__What to produce__. Please retype the listing below exactly, from its opening line through the line where "if cur + MEMCHUNK" appears.

__Source material__.
-- -- --
Definition mpool_create (pool_size chunk_size : Z) : option (option mpool) :=
  match malloc MPOOL_SIZE with
  | None => Some None
  | Some _ =>
      if SIZE_MAX - MEMCHUNK <? chunk_size then Some None
      else
        let pool_size :=
          if pool_size <? chunk_size + MEMCHUNK then u64 (pool_size + MEMCHUNK) else pool_size in
        if u64 (SIZE_MAX - pgsz + 1) <? pool_size then Some None
        else
          let page_count := u64 (pool_size + pgsz - 1) / pgsz in
          if SIZE_MAX / pgsz <? page_count then Some None
          else
            match arena (u64 (page_count * pgsz)) with
            | None => Some None
            | Some p =>
                let stride := MEMCHUNK + chunk_size in
                let count := pool_size / stride in
                '(cur, mem) ← build_free_list p (u64 (page_count * pgsz)) stride count ∅;
                (* [cur->next = NULL] *)
                if cur + MEMCHUNK <=? p + u64 (page_count * pgsz)
                then Some (Some (mk_pool count page_count chunk_size p [p] (<[cur := 0]> mem)))
                else None
            end
  end.

(** The returned pointer, [None] for [NULL], and the pool. *)
Definition mpool_extend (mp : mpool) : option (option Z * mpool) :=
  let pool_size := u64 (page_count mp * pgsz) in
  match arena pool_size with
  | None => Some (None, mp)
  | Some p =>
      match malloc AREA_SIZE with
      | None => Some (None, mp)
      | Some _ =>
          let stride := MEMCHUNK + chunk_size mp in
          let count := pool_size / stride in
          '(_, mem) ← build_free_list p pool_size stride count (links mp);
          Some (Some p, mk_pool (u64 (chunk_count mp + count)) (page_count mp) (chunk_size mp) p
                  (areas mp ++ [p]) mem)
      end
  end.

Definition mpool_alloc_helper (mp : mpool) : Z * mpool :=
  let ptr := free_chunk_head mp + MEMCHUNK in
  (ptr, mk_pool (u64 (chunk_count mp - 1)) (page_count mp) (chunk_size mp)
          (next_of (links mp) (free_chunk_head mp)) (areas mp) (links mp)).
-- -- --
__Solution to the exercise__.
Definition mpool_create (pool_size chunk_size : Z) : option (option mpool) :=
  match malloc MPOOL_SIZE with
  | None => Some None
  | Some _ =>
      if SIZE_MAX - MEMCHUNK <? chunk_size then Some None
      else
        let pool_size :=
          if pool_size <? chunk_size + MEMCHUNK then u64 (pool_size + MEMCHUNK) else pool_size in
        if u64 (SIZE_MAX - pgsz + 1) <? pool_size then Some None
        else
          let page_count := u64 (pool_size + pgsz - 1) / pgsz in
          if SIZE_MAX / pgsz <? page_count then Some None
          else
            match arena (u64 (page_count * pgsz)) with
            | None => Some None
            | Some p =>
                let stride := MEMCHUNK + chunk_size in
                let count := pool_size / stride in
                '(cur, mem) ← build_free_list p (u64 (page_count * pgsz)) stride count ∅;
                (* [cur->next = NULL] *)
                if cur + MEMCHUNK <=? p + u64 (page_count * pgsz)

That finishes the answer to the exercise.